Fig. 1.

UpSet Plot showing the classification of studies characterizing single-cell EC heterogeneity with respect to the applied computational techniques. A total of 87 studies detailed in Supplementary Table 1, characterize single-cell EC heterogeneity with the distribution of studies that use different task-specific computational techniques. Performing differential expression of biomolecular abundances between conditions and subsequent coupling with functional enrichment techniques are commonly used to discover novel biological knowledge in single-cell ECs (82 studies). This is followed by the use of biological network inference techniques to identify novel biomolecular interactions from changes in gene expression (18 studies). Within biological network inference approaches, most studies intend to predict cell–cell communication through ligand-receptor interactions followed by inference of gene-regulatory networks. Only one study focused on predicting varying pathway activity using genome-scale metabolic networks.

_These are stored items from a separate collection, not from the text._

#[export] Instance InitInCompat_bytes : ByteValued InitInCompat := {
  layout := [4; 4; 4; 4]%nat;
  to_fields a := [initInCompat_major a; initInCompat_minor a; initInCompat_max_readahead a; initInCompat_flags a];
  of_fields l := let f n := nth n l 0 in
    (mkInitInCompat (f 0) (f 1) (f 2) (f 3))%nat }.

#[export] Instance InitInCompat_laws : ByteValuedLaws InitInCompat.
Proof. byte_valued. Qed.

Record InitInExt := mkInitInExt {
  initInExt_flags2 : Z; initInExt_unused : Z }.

#[export] Instance InitInExt_bytes : ByteValued InitInExt := {
  layout := [4; 44]%nat;
  to_fields a := [initInExt_flags2 a; initInExt_unused a];
  of_fields l := let f n := nth n l 0 in
    (mkInitInExt (f 0) (f 1))%nat }.

#[export] Instance InitInExt_laws : ByteValuedLaws InitInExt.
Proof. byte_valued. Qed.

Record InitOut := mkInitOut {
  initOut_major : Z; initOut_minor : Z; initOut_max_readahead : Z; initOut_flags : Z;
  initOut_max_background : Z; initOut_congestion_threshold : Z; initOut_max_write : Z; initOut_time_gran : Z;
  initOut_max_pages : Z; initOut_map_alignment : Z; initOut_flags2 : Z; initOut_unused : Z }.
Lemma decodes_split_at_nul b s : decodes (split_at_nul b) s (fun _ => True).
Proof. by apply decodes_need. Qed.

Lemma decodes_get_options s : plain_options (options (fst s)) -> decodes get_options s plain_options.
Proof.
  intros [H1 H2]. unfold get_options. eexists. split; [reflexivity|]. intros ? [= <-]. unfold plain_options, contains, from_bits_truncate in *.
  by rewrite <- !Z.land_assoc.
Qed.

(** Without the options of extensions, none is looked for. *)
Lemma plain_extensions o skip bs : plain_options o -> get_extensions o skip bs = Ret (Ok Extensions_default).
Proof. intros [H1 H2]. unfold get_extensions. by rewrite H1, H2. Qed.

Lemma decodes_get_extensions o skip bs s :
  plain_options o -> decodes (lift (get_extensions o skip bs)) s (fun e => e = Extensions_default).
Proof. intros Ho. unfold lift. rewrite plain_extensions by done. eexists. split; [reflexivity|]. by intros ? [= <-]. Qed.

Lemma act_step {A B} (x : act A) (k : A -> act B) s a s' : x s = Ret (Ok a, s') -> (x ≫= k) s = k a s'.
Proof. intros E. unfold mbind, act_bind. by rewrite E. Qed.

(** A handler's next step. *)
Section handler.
Context (q : bool) (u : Z) (w : DescriptorChainConsumer) (m : M).

Lemma served_decodes {A} (x : act A) (k : A -> act Z) s Q :
  decodes x (s, m) Q -> plain_options (options s) -> (forall a, Q a -> served q u w m (k a (s, m))) -> served q u w m ((x ≫= k) (s, m)).
Proof.
  intros (r & E & Hq) Ho Hk. unfold mbind, act_bind. rewrite E. destruct r as [a|e]; [by apply Hk, Hq|].
  exists (Err e), s, m. split_and!; [done..|apply framed_refl|done].
Qed.
Definition create (c : Context) (parent : Z) (nm : list byte) (mode flags umask : Z) (e : Extensions) : pfs (Entry * option Z * Z) :=
  no_secctx e (with_creds (uid c) (gid c) (
    data ← get_inode parent;
    file ← os (Openat (id_file data) nm (flags .| O_CREAT .| O_CLOEXEC .| O_NOFOLLOW) (mode .& bnot 32 (umask .& 0x1ff)));
    entry ← on_error (do_lookup parent nm) (drop_file file);
    handle ← insert_handle (mkHandle (inode entry) file);
    cf ← gets cfg;
    mret (entry, Some handle, match cache_policy cf with Never => FOPEN_DIRECT_IO | Always => FOPEN_KEEP_CACHE | Auto => 0 end))).

Definition getattr (i : Z) : pfs (stat64 * Duration) := do_getattr i.

(** *** Attributes *)

Inductive Data := DHandle (fd : Z) | ProcPath (path : list byte).

Definition intersects (flags other : Z) : bool := negb (flags .& other =? 0).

Also, biological network inference studies are only used complementary to functional enrichment techniques (overlap between biological network-based studies and functional enrichment). Among integration-based approaches, most studies fuse single-cell transcriptomes from multiple datasets laterally as compared to vertical fusion of multiple omics data types. Automated gene-prioritization for the identification of AAT targets is the least explored (only 3 studies have attempted prioritization of genes). The bar plot in the bottom left shows comparison of the number of studies which use a particular technique. The bar plots on the top indicate the number of studies that have used a combination of different tools for analysis. The filled dots and lines in the matrix visually represent studies that use different combinations of the tools enlisted in the rows.